The week in TV: Big Mood; Renegade Nell; A Gentleman in Moscow; Ukraine: Enemy in the Woods – review

Nicola Coughlan as Maggie and Lydia West as Eddie in Big Mood.
Nicola Coughlan as Maggie and Lydia West as Eddie in the ‘genuinely innovative and immersive’ Big Mood. Photograph: Chris Baker/Channel 4

Big Mood (Channel 4) | channel4.com
Renegade Nell Disney+
A Gentleman in Moscow Paramount+
Ukraine: Enemy in the Woods (BBC Two) | iPlayer

There’s a point in dark new comedy Big Mood (Channel 4) when Eddie (Lydia West from It’s a Sin) turns to Maggie (Nicola Coughlan, the first of two Derry Girls to hit the week’s screens) and says: “I fix problems and you… have them.” Written by Camilla Whitehill (a friend of Coughlan’s; they do the Whistle Through the Shamrocks podcast together), Big Mood starts as a potty-mouthed millennial sugar rush. Impetuous Maggie is a playwright; steadfast Eddie runs a bar. Together, the BFFs navigate life in east London.

In the opening episode, Maggie returns to her old school to reconnect with a teacher she fancied (I’ll leave it as a lovely surprise what she ends up washing out of her tights). In another episode, Eddie throws Maggie a secret (“nonconsensual”) Love Actually-themed 30th birthday party. Later, Maggie tries to trick a protege into doing her job (“Being paid for creative work before the age of 25 is something made up by your generation”).
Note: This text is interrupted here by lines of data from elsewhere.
(** * Washer/dryer notifier: the vibration state machine of
      [Washer_Dryer_Notifier.ino], embedded and verified.

    The sketch runs on an ESP8266: [int] and [long] are 32-bit two's
    complement, [unsigned long] is 32 bits, and [millis()] returns the low
    32 bits of the uptime in milliseconds.  Integers are modelled in [Z] with
    every conversion and wrap-around written out. *)

From Stdlib Require Import ZArith List String Bool Lia.
Import ListNotations.
Local Open Scope Z_scope.

(** ** Machine integers *)

Module Int.

(** Conversion to [unsigned long]: reduction modulo [2^32]. *)
Definition to_u32 (z : Z) : Z := z mod 2 ^ 32.

(** Conversion to [int] / [long]: the representative in [-2^31, 2^31). *)
Definition to_s32 (z : Z) : Z := (z + 2 ^ 31) mod 2 ^ 32 - 2 ^ 31.

End Int.
Import Int.

(** ** Configuration: the [#define]s of the sketch

    The header of the sketch asks the user to "adjust all thresholds and
    times", so the three tuning macros are a record; [shipped] holds the
    values in the file. *)

Record Config : Type := {
  VIBRATION_MONITORING_THRESHOLD : Z;
  VIBRATION_STOPPED_TIME_DELAY_SECONDS : Z;
  VIBRATION_COUNTER_RESET_DELAY_SECONDS : Z
}.


(** The values a configuration can take without overflowing [int]: the
    threshold leaves room for one increment, the delays in milliseconds are
    non-negative [int]s. *)
Record Config_ok (cfg : Config) : Prop := {
  threshold_range : 0 <= VIBRATION_MONITORING_THRESHOLD cfg < 2 ^ 31 - 1;
  stopped_range : 0 <= VIBRATION_STOPPED_TIME_DELAY_SECONDS cfg * 1000 < 2 ^ 31;
  reset_range : 0 <= VIBRATION_COUNTER_RESET_DELAY_SECONDS cfg * 1000 < 2 ^ 31
}.

Definition SERIAL_BAUDRATE : Z := 115200.
Definition WIFI_SSID : string := "null".
Definition WIFI_PASS : string := "null".
Definition STARTED_MESSAGE : string := "Washer started.".
Definition STOPPED_MESSAGE : string := "Washer is done.".
Definition HIGH : Z := 1.
Definition LOW : Z := 0.

(** ** The world: globals of the sketch, hardware inputs, output trace *)

(** The two [DataToMaker] objects. *)
Inductive Channel : Type := event | event2.

Definition Channel_eqb (a b : Channel) : bool :=
  match a, b with
  | event, event | event2, event2 => true
  | _, _ => false
  end.

(** Every call the sketch makes on the outside world, in program order. *)
Inductive IO : Type :=
| SerialBegin (baud : Z)
| SerialPrint (s : string)
| SerialPrintln (s : string)
| SerialPrintf (fmt : string)
| WifiMode
| WifiBegin (ssid pass : string)
| WifiStatus (connected : bool)
| PinMode
| Connect (c : Channel) (ok : bool)
| SetValue (c : Channel) (slot : Z) (msg : string)
| Post (c : Channel)
| Delay (ms : Z).

(** The global variables, lines 59-65. *)
Record Globals : Type := {
  vibrationState : Z;
  lastVibrationStateChange : Z;
  previousVibrationValue : Z;
  startedTime : Z;
  vibrationCounter : Z
}.

(** [pin] is the level on VIB_PIN, [clock] the uptime in milliseconds,
    [link] the answers that the next polls of the network ([connect()],
    [WiFi.status()]) will get, [out] the calls made so far. *)
Record World : Type := {
  mem : Globals;
  pin : bool;
  clock : Z;
  link : list bool;
  out : list IO
}.

Definition with_mem (g : Globals) (w : World) : World :=
  {| mem := g; pin := pin w; clock := clock w; link := link w; out := out w |}.

(** ** A state monad in which a poll can block

    [Blocked w] is a computation still waiting inside a retry loop when the
    answers in [link] are used up; [w] is the world at that point. *)

Inductive Result (A : Type) : Type :=
| Done (a : A) (w : World)
| Blocked (w : World).
Arguments Done {A} a w.
Arguments Blocked {A} w.

Definition M (A : Type) : Type := World -> Result A.

Definition ret {A : Type} (a : A) : M A := fun w => Done a w.

Definition bind {A B : Type} (m : M A) (k : A -> M B) : M B :=
  fun w => match m w with
           | Done a w' => k a w'
           | Blocked w' => Blocked w'
           end.

Declare Scope sketch_scope.
Delimit Scope sketch_scope with sketch.
Notation "x <- m ;; k" := (bind m (fun x => k))
  (at level 61, m at next level, right associativity) : sketch_scope.
Notation "m ;; k" := (bind m (fun _ => k))
  (at level 61, right associativity) : sketch_scope.
Local Open Scope sketch_scope.

Definition when (b : bool) (m : M unit) : M unit := if b then m else ret tt.

Definition world_of {A : Type} (r : Result A) : World :=
  match r with
  | Done _ w => w
  | Blocked w => w
  end.

(** *** Reads and writes of the globals *)

Definition get (f : Globals -> Z) : M Z := fun w => Done (f (mem w)) w.

Definition set_vibrationState (v : Z) : M unit := fun w =>
  let g := mem w in
  Done tt (with_mem {| vibrationState := v;
                       lastVibrationStateChange := lastVibrationStateChange g;
                       previousVibrationValue := previousVibrationValue g;
                       startedTime := startedTime g;
                       vibrationCounter := vibrationCounter g |} w).

Definition set_lastVibrationStateChange (v : Z) : M unit := fun w =>
  let g := mem w in
  Done tt (with_mem {| vibrationState := vibrationState g;
                       lastVibrationStateChange := v;
                       previousVibrationValue := previousVibrationValue g;
                       startedTime := startedTime g;
                       vibrationCounter := vibrationCounter g |} w).

Definition set_previousVibrationValue (v : Z) : M unit := fun w =>
  let g := mem w in
  Done tt (with_mem {| vibrationState := vibrationState g;
                       lastVibrationStateChange := lastVibrationStateChange g;
                       previousVibrationValue := v;
                       startedTime := startedTime g;
                       vibrationCounter := vibrationCounter g |} w).
(** * ROW: storage engine of one terminal row (src/buffer/out/Row.cpp)

    A shallow embedding of [ROW] and of its operations [Reset],
    [ClearColumn], [Replace] (the "Splice" of the specification) and
    [WriteCells] (the "Bulk Writer"), followed by the properties of the
    specification stated against that embedding.

    Conventions of the embedding
    - [size_t] values are integers taken modulo 2^64 ([usize]), [uint16_t]
      values modulo 2^16 ([u16]); every place where the C++ arithmetic can
      wrap carries the wrap explicitly.
    - The two raw buffers [_chars] and [_indices] are lists; touching an
      element outside of a list is undefined behaviour in the C++ program
      and makes the embedded operation return [None].
    - [std::copy_n] on [wchar_t] pointers is the block move the MSVC
      library performs for trivially copyable elements: the whole source
      range is read, then written. *)

From Stdlib Require Import ZArith Lia.
From stdpp Require Import base option list numbers.

Local Open Scope Z_scope.

(** ** Machine integers *)

Definition usize (z : Z) : Z := z mod 2 ^ 64.
Definition u16 (z : Z) : Z := z mod 2 ^ 16.

(** A [wchar_t] code unit is carried as its integer value. *)
Abbreviation wchar_t := Z (only parsing).
Definition UNICODE_SPACE : wchar_t := 32.

(** ** Raw buffers *)

Section Buffers.
Context {A : Type}.

(** [buf[i]] *)
Definition load (buf : list A) (i : Z) : option A :=
  if decide (0 <= i) then buf !! Z.to_nat i else None.

(** The [n] elements of [buf] starting at [pos]; a count that is not
    positive reads nothing (and so cannot fault). *)
Definition read_n (buf : list A) (pos n : Z) : option (list A) :=
  if decide (n <= 0) then Some []
  else if decide (0 <= pos /\ pos + n <= Z.of_nat (length buf))
       then Some (take (Z.to_nat n) (drop (Z.to_nat pos) buf))
       else None.

(** Store [data] into [buf] from [pos] on; nothing is touched when
    [data] is empty. *)
Definition write_at (buf : list A) (pos : Z) (data : list A) : option (list A) :=
  match data with
  | [] => Some buf
  | _ =>
      if decide (0 <= pos /\ pos + Z.of_nat (length data) <= Z.of_nat (length buf))
      then Some (take (Z.to_nat pos) buf ++ data
                   ++ drop (Z.to_nat pos + length data) buf)
      else None
  end.

(** [std::copy_n(src + s, n, dst + d)] *)
Definition copy_n (src : list A) (s n : Z) (dst : list A) (d : Z) : option (list A) :=
  data ← read_n src s n; write_at dst d data.

(** [std::fill_n(dst + d, n, v)] *)
Definition fill_n (dst : list A) (d n : Z) (v : A) : option (list A) :=
  write_at dst d (replicate (Z.to_nat n) v).
End Buffers.

(** ** Data model *)

Inductive LineRendition :=
  | SingleWidth | DoubleWidth | DoubleHeightTop | DoubleHeightBottom.

(** [TextAttribute] is declared outside of Row.cpp; the row only stores
    attributes and compares them with [==], so an integer code stands for
    one attribute value. *)
Definition TextAttribute := Z.

(** The attribute run store [til::rle] is kept in its expanded form, one
    attribute per column. *)
Record ROW := mkROW {
  _chars : list wchar_t;
  _charsCapacity : Z;
  _indices : list Z;
  _indicesCount : Z;
  _attr : list TextAttribute;
  _lineRendition : LineRendition;
  _wrapForced : bool;
  _doubleBytePadded : bool
}.

Definition with_text (r : ROW) (chars : list wchar_t) (cap : Z) (idx : list Z) : ROW :=
  {| _chars := chars; _charsCapacity := cap; _indices := idx;
     _indicesCount := _indicesCount r; _attr := _attr r;
     _lineRendition := _lineRendition r; _wrapForced := _wrapForced r;
     _doubleBytePadded := _doubleBytePadded r |}.

Definition with_chars (r : ROW) (chars : list wchar_t) : ROW :=
  with_text r chars (_charsCapacity r) (_indices r).

Definition with_indices (r : ROW) (idx : list Z) : ROW :=
  with_text r (_chars r) (_charsCapacity r) idx.

Definition with_attr (r : ROW) (a : list TextAttribute) : ROW :=
  {| _chars := _chars r; _charsCapacity := _charsCapacity r;
     _indices := _indices r; _indicesCount := _indicesCount r; _attr := a;
     _lineRendition := _lineRendition r; _wrapForced := _wrapForced r;
     _doubleBytePadded := _doubleBytePadded r |}.

(** Modelled from the spec: [ROW::size()] is declared in Row.hpp; it is the
    column count of the row. *)
Definition size (r : ROW) : Z := _indicesCount r.

(** Modelled from the spec: [ROW::SetWrapForced] (Row.hpp) stores the flag. *)
Definition SetWrapForced (b : bool) (r : ROW) : ROW :=
  {| _chars := _chars r; _charsCapacity := _charsCapacity r;
     _indices := _indices r; _indicesCount := _indicesCount r;
     _attr := _attr r; _lineRendition := _lineRendition r;
     _wrapForced := b; _doubleBytePadded := _doubleBytePadded r |}.

(** Modelled from the spec: [ROW::SetDoubleBytePadded] (Row.hpp) stores the
    flag. *)
Definition SetDoubleBytePadded (b : bool) (r : ROW) : ROW :=
  {| _chars := _chars r; _charsCapacity := _charsCapacity r;
     _indices := _indices r; _indicesCount := _indicesCount r;
     _attr := _attr r; _lineRendition := _lineRendition r;
     _wrapForced := _wrapForced r; _doubleBytePadded := b |}.

(** [std::iota(_indices, _indices + _indicesCount + 1, uint16_t(0))] *)
Definition iota_indices (count : Z) : list Z :=
  u16 <$> seqZ 0 (count + 1).

(** The constructor, for a caller that supplies both buffers
    ([buffer != nullptr]); [rowWidth] is an [unsigned short]. *)
Definition ROW_new (rowWidth : Z) (fillAttribute : TextAttribute) : ROW :=
  let w := u16 rowWidth in
  {| _chars := replicate (Z.to_nat w) UNICODE_SPACE;
     _charsCapacity := w;
     _indices := iota_indices w;
     _indicesCount := w;
     _attr := replicate (Z.to_nat (Z.max 1 w)) fillAttribute;
     _lineRendition := SingleWidth;
     _wrapForced := false;
     _doubleBytePadded := false |}.

(** ** Replace (Splice) *)

(** [for (; old0 != 0 && _indices[old0 - 1] == ch0; --old0)] *)
Fixpoint scan_left (idx : list Z) (ch0 : Z) (old0 : nat) : option nat :=
  match old0 with
  | O => Some O
  | S k =>
      match idx !! k with
      | None => None
      | Some v => if decide (v = ch0) then scan_left idx ch0 k else Some old0
      end
  end.

(** [for (; (ch1 = _indices[old1]) == ch0; ++old1)], running over the
    entries from [old1] on; the result is [(old1, ch1)].  The loop has no
    bound of its own: when every remaining entry equals [ch0] it reads
    past the sentinel. *)
Fixpoint scan_right (rest : list Z) (ch0 : Z) (old1 : Z) : option (Z * Z) :=
  match rest with
  | [] => None
  | v :: rest' =>
      if decide (v = ch0) then scan_right rest' ch0 (old1 + 1) else Some (old1, v)
  end.

(** The values computed by lines 174-193. *)
Record Span := mkSpan {
  new0 : Z; new1 : Z; old0 : Z; old1 : Z; ch0 : Z; ch1 : Z
}.

Definition Replace_scan (x width : Z) (r : ROW) : option Span :=
  let n0 := Z.min x (_indicesCount r) in
  let n1 := Z.min (usize (n0 + width)) (_indicesCount r) in
  c0 ← load (_indices r) n0;
  o0 ← scan_left (_indices r) c0 (Z.to_nat n0);
  '(o1, c1) ← scan_right (drop (Z.to_nat n1) (_indices r)) c0 n1;
  Some (mkSpan n0 n1 (Z.of_nat o0) o1 c0 c1).

Definition leadingSpaces (s : Span) : Z := new0 s - old0 s.
Definition trailingSpaces (s : Span) : Z := old1 s - new1 s.
Definition insertedChars (s : Span) (chars : list wchar_t) : Z :=
  usize (Z.of_nat (length chars) + leadingSpaces s + trailingSpaces s).
Definition newRhs (s : Span) (chars : list wchar_t) : Z :=
  usize (insertedChars s chars + ch0 s).
Definition diff (s : Span) (chars : list wchar_t) : Z :=
  usize (newRhs s chars - ch1 s).

(** [for (it = &_indices[new1]; it != &_indices[_indicesCount + 1]; ++it)
      *it += diff;] *)
Definition shift_indices (idx : list Z) (from count d : Z) : option (list Z) :=
  if decide (count + 1 <= Z.of_nat (length idx)) then
    Some (take (Z.to_nat from) idx
            ++ ((fun v => u16 (v + d)) <$>
                  take (Z.to_nat (count + 1 - from)) (drop (Z.to_nat from) idx))
            ++ drop (Z.to_nat (count + 1)) idx)
  else None.

(** [::operator new[](sizeof(wchar_t) * newCapacity)]: fresh storage whose
    content is unspecified (zero stands for it); a request whose byte size
    does not fit [size_t] has no defined outcome. *)
Definition allocate (newCapacity : Z) : option (list wchar_t) :=
  if decide (newCapacity < 2 ^ 63) then Some (replicate (Z.to_nat newCapacity) 0)
  else None.

(** Lines 195-225: make room for the new text and shift the later
    offsets. *)
Definition Replace_resize (s : Span) (chars : list wchar_t) (r : ROW) : option ROW :=
  let d := diff s chars in
  if decide (d = 0) then Some r
  else
    currentLength ← load (_indices r) (_indicesCount r);
    let newLength := usize (currentLength + d) in
    r1 ← (if decide (newLength <= _charsCapacity r) then
            buf ← copy_n (_chars r) (ch1 s) (currentLength - ch1 s)
                         (_chars r) (newRhs s chars);
            Some (with_chars r buf)
          else
            let newCapacity :=
              Z.max newLength
                    (usize (_charsCapacity r + Z.shiftr (_charsCapacity r) 1)) in
            fresh ← allocate newCapacity;
            buf1 ← copy_n (_chars r) 0 (ch0 s) fresh 0;
            buf2 ← copy_n (_chars r) (ch1 s) (currentLength - ch1 s)
                          buf1 (newRhs s chars);
            Some (with_text r buf2 newCapacity (_indices r)));
    idx ← shift_indices (_indices r1) (new1 s) (_indicesCount r1) d;
    Some (with_indices r1 idx).
(** X5. When the transport call made by [doGetSnapToRoad] or
    [doGetSpeedLimits] fails with [e], the blocking call returns nil and
    that very [e], makes that one transport call and no other, and closes
    no body.  The public operation on a request that passes validation
    then returns [e] itself when it takes the worker's result, the reason
    of the cancellation otherwise. *)
Theorem transport_error_propagates `{Runtime} (c : Client) (ctx : Context)
    (e : error) (req' : Request) :
  Client_httpDo c req' = inl e ->
  (forall r : SnapToRoadRequest,
     In (EvHttpDo req') (fst (doGetSnapToRoad c r)) ->
     snd (doGetSnapToRoad c r) = (None, Some e) /\
     count_events is_EvHttpDo (fst (doGetSnapToRoad c r)) = 1%nat /\
     ~ In EvBodyClose (fst (doGetSnapToRoad c r)) /\
     forall done schedule s,
       SnapToRoadRequest_Path r <> [] ->
       SnapToRoad c ctx r done schedule = Some s ->
       (cfg_worker s = WExited -> returned s = Some (None, Some e)) /\
       (forall res, returned s = Some res ->
          res = (None, Some e) \/
          (cfg_done s = true /\ res = (None, Some (Context_Err ctx))))) /\
  (forall r : SpeedLimitsRequest,
     In (EvHttpDo req') (fst (doGetSpeedLimits c r)) ->
     snd (doGetSpeedLimits c r) = (None, Some e) /\
     count_events is_EvHttpDo (fst (doGetSpeedLimits c r)) = 1%nat /\
     ~ In EvBodyClose (fst (doGetSpeedLimits c r)) /\
     forall done schedule s,
       SpeedLimitsRequest_Path r <> [] \/ SpeedLimitsRequest_PlaceID r <> [] ->
       SpeedLimits c ctx r done schedule = Some s ->
       (cfg_worker s = WExited -> returned s = Some (None, Some e)) /\
       (forall res, returned s = Some res ->
          res = (None, Some e) \/
          (cfg_done s = true /\ res = (None, Some (Context_Err ctx))))).
Proof.
  intros Hdo. split.
  - intros r Hin.
    destruct (doGetSnapToRoad_transport_error c r req' e Hin Hdo) as (path & q & Heq).
    rewrite Heq. cbn [fst snd]. split; [done|]. split; [done|]. split.
    { intros [Hx|[Hx|[]]]; discriminate. }
    intros done schedule s Hne Hex.
    destruct (SnapToRoad_inv c ctx r done schedule s Hex)
      as [(Hp & _)|[_ Hinv]]; [done|].
    rewrite Heq in Hinv. cbn [fst snd] in Hinv.
    exact (started_error_result ctx _ e s Hinv).
  - intros r Hin.
    destruct (doGetSpeedLimits_transport_error c r req' e Hin Hdo) as (path & q & Heq).
    rewrite Heq. cbn [fst snd]. split; [done|]. split; [done|]. split.
    { intros [Hx|[Hx|[]]]; discriminate. }
    intros done schedule s Hne Hex.
    destruct (SpeedLimits_inv c ctx r done schedule s Hex)
      as [(Hp & Hi & _)|[_ Hinv]]; [by destruct Hne|].
    rewrite Heq in Hinv. cbn [fst snd] in Hinv.
    exact (started_error_result ctx _ e s Hinv).
Qed.

Lemma transport_error_propagates_witness :
  snd (@doGetSnapToRoad stub_Runtime
         (stub_Client_transport_fails (opaque "connection refused"))
         (@mkSnapToRoadRequest stub_Runtime [stub_point "1" "2"] false))
  = (None, Some (opaque "connection refused")) /\
  snd (@doGetSpeedLimits stub_Runtime
         (stub_Client_transport_fails (opaque "connection refused"))
         (@mkSpeedLimitsRequest stub_Runtime [] ["a"] ""))
  = (None, Some (opaque "connection refused")).
Proof.
  split.
  - apply (proj1 (@transport_error_propagates stub_Runtime
                    (stub_Client_transport_fails (opaque "connection refused"))
                    (mkContext Canceled) (opaque "connection refused")
                    (mkRequest "GET" (mkURL "http://stub/v1/snapToRoads" "signed"))
                    eq_refl)
             (@mkSnapToRoadRequest stub_Runtime [stub_point "1" "2"] false)).
    right. left. reflexivity.
  - apply (proj2 (@transport_error_propagates stub_Runtime
                    (stub_Client_transport_fails (opaque "connection refused"))
                    (mkContext Canceled) (opaque "connection refused")
                    (mkRequest "GET" (mkURL "http://stub/v1/speedLimits" "signed"))
                    eq_refl)
             (@mkSpeedLimitsRequest stub_Runtime [] ["a"] "")).
    right. left. reflexivity.
Defined.

(** X6. When [http.NewRequest] rejects the URL with [e], the blocking
    call returns nil and that very [e] without signing anything and
    without any transport call.  The public operation on a request that
    passes validation still starts its goroutine, records nothing else,
    and returns [e] when it takes the worker's result. *)
Theorem request_error_propagates `{Runtime} (c : Client) (ctx : Context) (e : error) :
  (forall r : SnapToRoadRequest,
     NewRequest "GET" (baseURL_of c +:+ "/v1/snapToRoads") = inl e ->
     doGetSnapToRoad c r = ([], (None, Some e)) /\
     forall done schedule s,
       SnapToRoadRequest_Path r <> [] ->
       SnapToRoad c ctx r done schedule = Some s ->
       (forall ev, In ev (cfg_trace s) -> ev = EvGo) /\
       (cfg_worker s = WExited -> returned s = Some (None, Some e)) /\
       (forall res, returned s = Some res ->
          res = (None, Some e) \/
          (cfg_done s = true /\ res = (None, Some (Context_Err ctx))))) /\
  (forall r : SpeedLimitsRequest,
     NewRequest "GET" (baseURL_of c +:+ "/v1/speedLimits") = inl e ->
     doGetSpeedLimits c r = ([], (None, Some e)) /\
     forall done schedule s,
       SpeedLimitsRequest_Path r <> [] \/ SpeedLimitsRequest_PlaceID r <> [] ->
       SpeedLimits c ctx r done schedule = Some s ->
       (forall ev, In ev (cfg_trace s) -> ev = EvGo) /\
       (cfg_worker s = WExited -> returned s = Some (None, Some e)) /\
       (forall res, returned s = Some res ->
          res = (None, Some e) \/
          (cfg_done s = true /\ res = (None, Some (Context_Err ctx))))).
Proof.
  split.
  - intros r Hreq.
    assert (Heq : doGetSnapToRoad c r = ([], (None, Some e)))
      by (by rewrite doGetSnapToRoad_eq, Hreq).
    split; [exact Heq|]. intros done schedule s Hne Hex.
    destruct (SnapToRoad_inv c ctx r done schedule s Hex)
      as [(Hp & _)|[_ Hinv]]; [done|].
    rewrite Heq in Hinv. cbn [fst snd] in Hinv. split.
    + intros ev Hev.
      destruct (started_trace_In ctx _ _ s ev Hinv Hev) as [->|[]]. done.
    + exact (started_error_result ctx _ e s Hinv).
  - intros r Hreq.
    assert (Heq : doGetSpeedLimits c r = ([], (None, Some e)))
      by (by rewrite doGetSpeedLimits_eq, Hreq).
    split; [exact Heq|]. intros done schedule s Hne Hex.
    destruct (SpeedLimits_inv c ctx r done schedule s Hex)
      as [(Hp & Hi & _)|[_ Hinv]]; [by destruct Hne|].
    rewrite Heq in Hinv. cbn [fst snd] in Hinv. split.
    + intros ev Hev.
      destruct (started_trace_In ctx _ _ s ev Hinv Hev) as [->|[]]. done.
    + exact (started_error_result ctx _ e s Hinv).
Qed.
Big Mood is about trying to hold on to friendship in that brutal moment “young” turns into “youngish”. It’s also about Maggie’s bipolar condition, so, yes, another for the genre of female-led mental health/addiction issues – but if the quality remains high, what of it? (In a cheeky meta move, Maggie pretends to have written Fleabag.)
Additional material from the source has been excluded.